Ernst Witt

Location 
Elberfelder Str. 20
District
Moabit
Stone was laid
March 2009
Born
02 December 1883 in Samter (Posen) / Szamotuły
Occupation
Handlungsgehilfe, Kaufmann
Deportation
on 14 November 1941 to Minsk
Murdered
im Ghetto Minsk
Two stumbling stones in front of the house at Elberfelder Straße 20 in Berlin-Moabit commemorate the Witt family today. Ernst and Hedwig Witt, née Baum, led a comfortable, middle-class life with their children Johanna and Kurt in a four-room apartment. Both came from villages near the town Posen. It is not known when or why they moved to Berlin.
Ernst and Hedwig Witt ran a shoe store at Frankfurter Allee 24-25 in Friedrichshain, Berlin. They employed two sales assistants and a female apprentice. After 1933, the Nazis’ boycott of Jewish businesses forced them to cut down their business, which was repeatedly the target of anti-Semitic attacks. In 1937 anti-Semitic slogans were daubed on the windows and Ernst Witt was beaten up on the street. One year later, during the November progrom, Nazi thugs ransacked the store and smashed its stock to pieces. In the same month, Ernst and Hedwig’s son Kurt was arrested. Ernst Witt no longer dared enter his own store for fear of being arrested. A short time later, the family business was closed down.
It is not known whether Kurt Witt, born in 1916, remained in detention or was released for a time and then re-arrested. But in September 1940, aged 24, he was taken to Dachau via Sachsenhausen and Buchenwald. A metal worker, he had not married by the time of his deportation. Kurt Witt did not survive concentration camp imprisonment but died in November 1942.
The urn containing his ashes was buried the next year in the Jewish cemetery at Weißensee. At this point, it was still possible for relatives and probably the Jewish Community to request the ashes of the deceased for burial, though it must have often remained a purely symbolic act. It is not known who buried Kurt Witt’s urn. His parents Ernst and Hedwig Witt were deported to Minsk in November 1941.
Kurt’s younger sister Johanna Neustadt was the only member of her immediate family to survive. In 1939, aged 21, she emigrated to England, probably in reaction to her brother’s disappearance.
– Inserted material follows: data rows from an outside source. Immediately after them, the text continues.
(* ===== verification/Go.v ===== *)
(** The Go execution model: outcomes, a state monad over them, and the error
    plumbing ([if err != nil { return fmt.Errorf("...: %w", err) }]) that the
    program's functions share. *)
From stdpp Require Import base list strings.
From S2P Require Import Prelude Errors.

(** How a call ends. [Ret] and [Fail] are the two ways a Go function with an
    [error] result returns; [Panic] unwinds the goroutine; [Crash] is the death
    of the process (or of the machine) in the middle of the call; [NoFuel]
    is the model's own bound on a loop, shown unreachable where it is used. *)
Inductive out (A : Type) :=
  | Ret (a : A)
  | Fail (e : error)
  | Panic (msg : string)
  | Crash
  | NoFuel.
Arguments Ret {A} _.
Arguments Fail {A} _.
Arguments Panic {A} _.
Arguments Crash {A}.
Arguments NoFuel {A}.

(** Computations on a state [S]. The state survives every outcome: what a
    failing function did before it failed stays done. *)
Definition M (S A : Type) : Type := S -> out A * S.

Section monad.
Context {S : Type}.

Definition ret {A} (a : A) : M S A := fun s => (Ret a, s).
Definition fail {A} (e : error) : M S A := fun s => (Fail e, s).
Definition panic {A} (m : string) : M S A := fun s => (Panic m, s).

Definition bind {A B} (m : M S A) (k : A -> M S B) : M S B := fun s =>
  match m s with
  | (Ret a, s') => k a s'
  | (Fail e, s') => (Fail e, s')
  | (Panic p, s') => (Panic p, s')
  | (Crash, s') => (Crash, s')
  | (NoFuel, s') => (NoFuel, s')
  end.

(** The two results of a call as a value: [v, err := f()]. *)
Definition try {A} (m : M S A) : M S (error + A) := fun s =>
  match m s with
  | (Ret a, s') => (Ret (inr a), s')
  | (Fail e, s') => (Ret (inl e), s')
  | (Panic p, s') => (Panic p, s')
  | (Crash, s') => (Crash, s')
  | (NoFuel, s') => (NoFuel, s')
  end.

(** [_ = f()]: the error is dropped. *)
Definition ignore {A} (m : M S A) : M S unit := bind (try m) (fun _ => ret tt).

(** [if err := f(); err != nil { return fmt.Errorf("<pre>%w", err) }]. *)
Definition wrapping {A} (pre : string) (m : M S A) : M S A := fun s =>
  match m s with
  | (Fail e, s') => (Fail (ErrWrap pre e), s')
  | r => r
  end.

Definition gets {A} (f : S -> A) : M S A := fun s => (Ret (f s), s).
Definition modify (f : S -> S) : M S unit := fun s => (Ret tt, f s).

(** A pure result computed by a loop. *)
Definition of_out {A} (o : out A) : M S A := fun s => (o, s).
End monad.

Declare Scope go_scope.
Delimit Scope go_scope with go.
Notation "x <- c ;; k" := (bind c (fun x => k))
  (at level 100, c at next level, right associativity) : go_scope.
Notation "c ;; k" := (bind c (fun _ => k))
  (at level 100, right associativity) : go_scope.
Open Scope go_scope.

(** An operation on one half of a paired state. *)
Definition on_fst {S T A} (m : M S A) : M (S * T) A := fun st =>
  let '(s, t) := st in let '(r, s') := m s in (r, (s', t)).
Definition on_snd {S T A} (m : M T A) : M (S * T) A := fun st =>
  let '(s, t) := st in let '(r, t') := m t in (r, (s, t')).

(** A call on a local value [s] that is returned with its final contents. *)
Definition run_local {S T A} (s : S) (m : M (S * T) A) : M T (A * S) := fun t =>
  match m (s, t) with
  | (Ret a, (s', t')) => (Ret (a, s'), t')
  | (Fail e, (_, t')) => (Fail e, t')
  | (Panic p, (_, t')) => (Panic p, t')
  | (Crash, (_, t')) => (Crash, t')
  | (NoFuel, (_, t')) => (NoFuel, t')
  end.

(** A loop over a slice whose body may stop it. *)
Fixpoint for_each {S A} (f : A -> M S unit) (l : list A) : M S unit :=
  match l with
  | [] => ret tt
  | x :: l' => f x ;; for_each f l'
  end.

Section monad_lemmas.
Context {S : Type}.

Lemma bind_run_Ret {A B} (m : M S A) (k : A -> M S B) s a s' :
  m s = (Ret a, s') -> bind m k s = k a s'.
Proof. unfold bind. by intros ->. Qed.

Lemma bind_run_Fail {A B} (m : M S A) (k : A -> M S B) s e s' :
  m s = (Fail e, s') -> bind m k s = (Fail e, s').
Proof. unfold bind. by intros ->. Qed.

Lemma bind_run_Crash {A B} (m : M S A) (k : A -> M S B) s s' :
  m s = (Crash, s') -> bind m k s = (Crash, s').
Proof. unfold bind. by intros ->. Qed.

Lemma wrapping_run_Ret {A} pre (m : M S A) s a s' :
  m s = (Ret a, s') -> wrapping pre m s = (Ret a, s').
Proof. unfold wrapping. by intros ->. Qed.

Lemma try_run_Ret {A} (m : M S A) s a s' :
  m s = (Ret a, s') -> try m s = (Ret (inr a), s').
Proof. unfold try. by intros ->. Qed.

Lemma ignore_run_Ret {A} (m : M S A) s a s' :
  m s = (Ret a, s') -> ignore m s = (Ret tt, s').
Proof. unfold ignore. intros H. by rewrite (bind_run_Ret _ _ _ _ _ (try_run_Ret _ _ _ _ H)). Qed.
End monad_lemmas.

(** ** Reasoning about a call through its pre- and postcondition

    [hoare P m Q E]: from a state in [P], [m] either returns a value with [Q],
    or ends in another way in a state with [E]. *)
Definition hoare {S A} (P : S -> Prop) (m : M S A) (Q : A -> S -> Prop) (E : S -> Prop) : Prop :=
  forall s, P s ->
    match m s with
    | (Ret a, s') => Q a s'
    | (_, s') => E s'
    end.

Section hoare_rules.
Context {S : Type}.
Implicit Types P E : S -> Prop.

Lemma hoare_bind {A B} P (m : M S A) (k : A -> M S B) Q R E :
  hoare P m Q E -> (forall a, hoare (Q a) (k a) R E) -> hoare P (bind m k) R E.
Proof.
  intros Hm Hk s Hs. specialize (Hm s Hs). unfold bind.
  destruct (m s) as [[] s']; try exact Hm. by apply Hk.
Qed.

Lemma hoare_try {A} P (m : M S A) Q E :
  hoare P m Q E ->
  hoare P (try m) (fun r s => match r with inr a => Q a s | inl _ => E s end) E.
Proof.
  intros Hm s Hs. specialize (Hm s Hs). unfold try. by destruct (m s) as [[] s'].
Qed.

Lemma hoare_ignore {A} P (m : M S A) (Q : S -> Prop) E :
  hoare P m (fun _ => Q) E -> (forall s, E s -> Q s) -> hoare P (ignore m) (fun _ => Q) E.
Proof.
  intros Hm HE s Hs. specialize (Hm s Hs). unfold ignore, try, bind.
  destruct (m s) as [[] s']; simpl; auto.
Qed.

Lemma hoare_wrapping {A} P pre (m : M S A) Q E :
  hoare P m Q E -> hoare P (wrapping pre m) Q E.
Proof.
  intros Hm s Hs. specialize (Hm s Hs). unfold wrapping. by destruct (m s) as [[] s'].
Qed.

Lemma hoare_ret {A} P (a : A) E : hoare P (ret a) (fun x s => x = a /\ P s) E.
Proof. by intros s Hs. Qed.

Lemma hoare_fail {A} P e Q : hoare P (fail e : M S A) Q P.
Proof. by intros s Hs. Qed.

Lemma hoare_modify (P P' : S -> Prop) f E :
  (forall s, P s -> P' (f s)) -> hoare P (modify f) (fun _ => P') E.
Proof. intros H s Hs. simpl. auto. Qed.

Lemma hoare_gets {A} P (f : S -> A) E : hoare P (gets f) (fun a s => a = f s /\ P s) E.
Proof. by intros s Hs. Qed.

Lemma hoare_of_out {A} P (o : out A) E :
  (forall s, P s -> E s) -> hoare P (of_out o) (fun a s => o = Ret a /\ P s) E.
Proof. intros HE s Hs. simpl. destruct o; auto. Qed.

Lemma hoare_conseq {A} P P' (m : M S A) Q Q' E E' :
  hoare P' m Q' E' -> (forall s, P s -> P' s) -> (forall a s, Q' a s -> Q a s) ->
  (forall s, E' s -> E s) -> hoare P m Q E.
Proof.
  intros Hm HP HQ HE s Hs. specialize (Hm s (HP s Hs)). destruct (m s) as [[] s']; auto.
Qed.

Lemma hoare_pure {A} (b : Prop) P (m : M S A) Q E :
  (b -> hoare P m Q E) -> hoare (fun s => b /\ P s) m Q E.
Proof. intros H s [Hb Hs]. by apply H. Qed.
End hoare_rules.

(** ** Calls that neither panic nor run out of the model's fuel *)

Definition orderly {A} (o : out A) : Prop :=
  match o with Panic _ | NoFuel => False | _ => True end.

Definition ends {S A} (m : M S A) : Prop := forall s, orderly (fst (m s)).

Create HintDb go_ends.

Section ends_rules.
Context {S : Type}.

Lemma ends_bind {A B} (m : M S A) (k : A -> M S B) :
  ends m -> (forall a, ends (k a)) -> ends (bind m k).
Proof.
  intros Hm Hk s. specialize (Hm s). unfold bind.
  destruct (m s) as [[] s']; simpl in *; try done. apply Hk.
Qed.

Lemma ends_try {A} (m : M S A) : ends m -> ends (try m).
Proof. intros Hm s. specialize (Hm s). unfold try. by destruct (m s) as [[] s']. Qed.

Lemma ends_wrapping {A} pre (m : M S A) : ends m -> ends (wrapping pre m).
Proof. intros Hm s. specialize (Hm s). unfold wrapping. by destruct (m s) as [[] s']. Qed.

Lemma ends_ret {A} (a : A) : ends (ret a : M S A).
Proof. by intros s. Qed.

Lemma ends_fail {A} e : ends (fail e : M S A).
Proof. by intros s. Qed.

Lemma ends_gets {A} (f : S -> A) : ends (gets f).
Proof. by intros s. Qed.

Lemma ends_modify (f : S -> S) : ends (modify f).
Proof. by intros s. Qed.

Lemma ends_of_out {A} (o : out A) : orderly o -> ends (of_out o : M S A).
Proof. by intros Ho s. Qed.

Lemma ends_ignore {A} (m : M S A) : ends m -> ends (ignore m).
Proof. intros Hm. apply ends_bind; [by apply ends_try|]. intros a. apply ends_ret. Qed.

Lemma ends_for_each {A} (f : A -> M S unit) (l : list A) :
  (forall x, ends (f x)) -> ends (for_each f l).
Proof. intros Hf. induction l; [apply ends_ret|by apply ends_bind]. Qed.
End ends_rules.

Lemma ends_on_fst {S T A} (m : M S A) : ends m -> ends (on_fst (T := T) m).
Proof. intros Hm [s t]. specialize (Hm s). simpl. by destruct (m s). Qed.

Lemma ends_on_snd {S T A} (m : M T A) : ends m -> ends (on_snd (S := S) m).
Proof. intros Hm [s t]. specialize (Hm t). simpl. by destruct (m t). Qed.

Lemma ends_run_local {S T A} (s : S) (m : M (S * T) A) : ends m -> ends (run_local s m).
Proof.
  intros Hm t. specialize (Hm (s, t)). unfold run_local. by destruct (m (s, t)) as [[] [s' t']].
Qed.

#[export] Hint Resolve ends_bind ends_try ends_wrapping ends_ret ends_fail ends_gets ends_modify
  ends_ignore ends_for_each ends_on_fst ends_on_snd ends_run_local : go_ends.

Lemma on_snd_run {S T A} (m : M T A) (s : S) (t : T) r t' :
  m t = (r, t') -> on_snd m (s, t) = (r, (s, t')).
Proof. simpl. by intros ->. Qed.

(** [go_step H]: runs the first call of the program in the goal, whose result
    the equation [H] gives. *)
Ltac go_step H :=
  first
    [ rewrite (bind_run_Ret _ _ _ _ _ H)
    | rewrite (bind_run_Ret _ _ _ _ _ (wrapping_run_Ret _ _ _ _ _ H))
    | rewrite (bind_run_Ret _ _ _ _ _ (try_run_Ret _ _ _ _ H))
    | rewrite (bind_run_Ret _ _ _ _ _ (ignore_run_Ret _ _ _ _ H)) ].

(** ** The results of a call, error by error
    [result m s Q E]: from [s], [m] returns a value with [Q], fails with an error in [E], or
    the process dies in it; it neither panics nor runs out of fuel. *)
Definition result {S A} (m : M S A) (s : S) (Q : A -> S -> Prop) (E : error -> Prop) : Prop :=
  match m s with
  | (Ret a, s') => Q a s'
  | (Fail e, _) => E e
  | (Crash, _) => True
  | (Panic _, _) | (NoFuel, _) => False
  end.

Section result_rules.
Context {S : Type}.

Lemma result_bind {A B} (m : M S A) (k : A -> M S B) s Q R E :
  result m s Q E -> (forall a s', Q a s' -> result (k a) s' R E) -> result (bind m k) s R E.
Proof.
  unfold result, bind. intros Hm Hk. destruct (m s) as [[] s']; try done. by apply Hk.
Qed.

Lemma result_wrapping {A} pre (m : M S A) s Q (E : error -> Prop) :
  result m s Q (fun e => E (ErrWrap pre e)) -> result (wrapping pre m) s Q E.
Proof. unfold result, wrapping. by destruct (m s) as [[] s']. Qed.

Lemma result_ends {A} (m : M S A) s (E : error -> Prop) :
  ends m -> (forall e, E e) -> result m s (fun _ _ => True) E.
Proof. intros Hm HE. specialize (Hm s). unfold result. by destruct (m s) as [[] s']. Qed.

Lemma result_gets {A} (f : S -> A) s E : result (gets f) s (fun a s' => a = f s /\ s' = s) E.
Proof. done. Qed.

Lemma result_conseq {A} (m : M S A) s (Q Q' : A -> S -> Prop) (E E' : error -> Prop) :
  result m s Q' E' -> (forall a s', Q' a s' -> Q a s') -> (forall e, E' e -> E e) -> result m s Q E.
Proof. unfold result. intros Hm HQ HE. destruct (m s) as [[] s']; auto. Qed.

(** A call whose result is known. *)
Lemma result_step {A B} (m : M S A) (k : A -> M S B) s a s' Q E :
  m s = (Ret a, s') -> result (k a) s' Q E -> result (bind m k) s Q E.
Proof. unfold result, bind. by intros ->. Qed.

Lemma result_error {A} (m : M S A) s (Q : A -> S -> Prop) (E E' : error -> Prop) :
  result m s Q E' -> (forall e, E' e -> E e) -> result m s Q E.
Proof. intros Hm HE. by eapply result_conseq. Qed.
End result_rules.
In the same year, she married Alfred Neustadt in London. He also came from Berlin, where they had probably first met.
Perhaps Johanna emigrated with her cousin, Herbert Baum, as he, too, lived in London after the war. He had previously lived in the Wilmersdorf district of Berlin with his parents, Gertrude and Jacob Baum, Hedwig’s brother. At some point, Jacob Baum emigrated with his wife to Palestine. After the war, he lived in Haifa and dedicated several pages of testimony in Yad Vashem to family members, including his sister Hedwig and his brother-in-law Ernst Witt. These testimonies also tell of the fate of the Baum family members: Hedwig’s and Jacob’s brother Arthur Baum was deported with his wife Paula Baum, née Rosenthal, to Auschwitz. Their son Horst Baum was sent to Dachau, aged 18, from where he was taken on a so-called invalid transport to the Schloss Hartheim killing centre, and murdered the same day in the gas chamber. Jacob’s three cousins Margarete, Helene and Ella did not survive the Shoah either. The same fate befell the other side of the family: Ernst Witt’s brothers Max, Felix and Hermann were deported to Auschwitz, Buchenwald and Reval.
Today Ernst and Hedwig Witt and their son Kurt are commemorated by three stumbling stones in front of their former home in Berlin.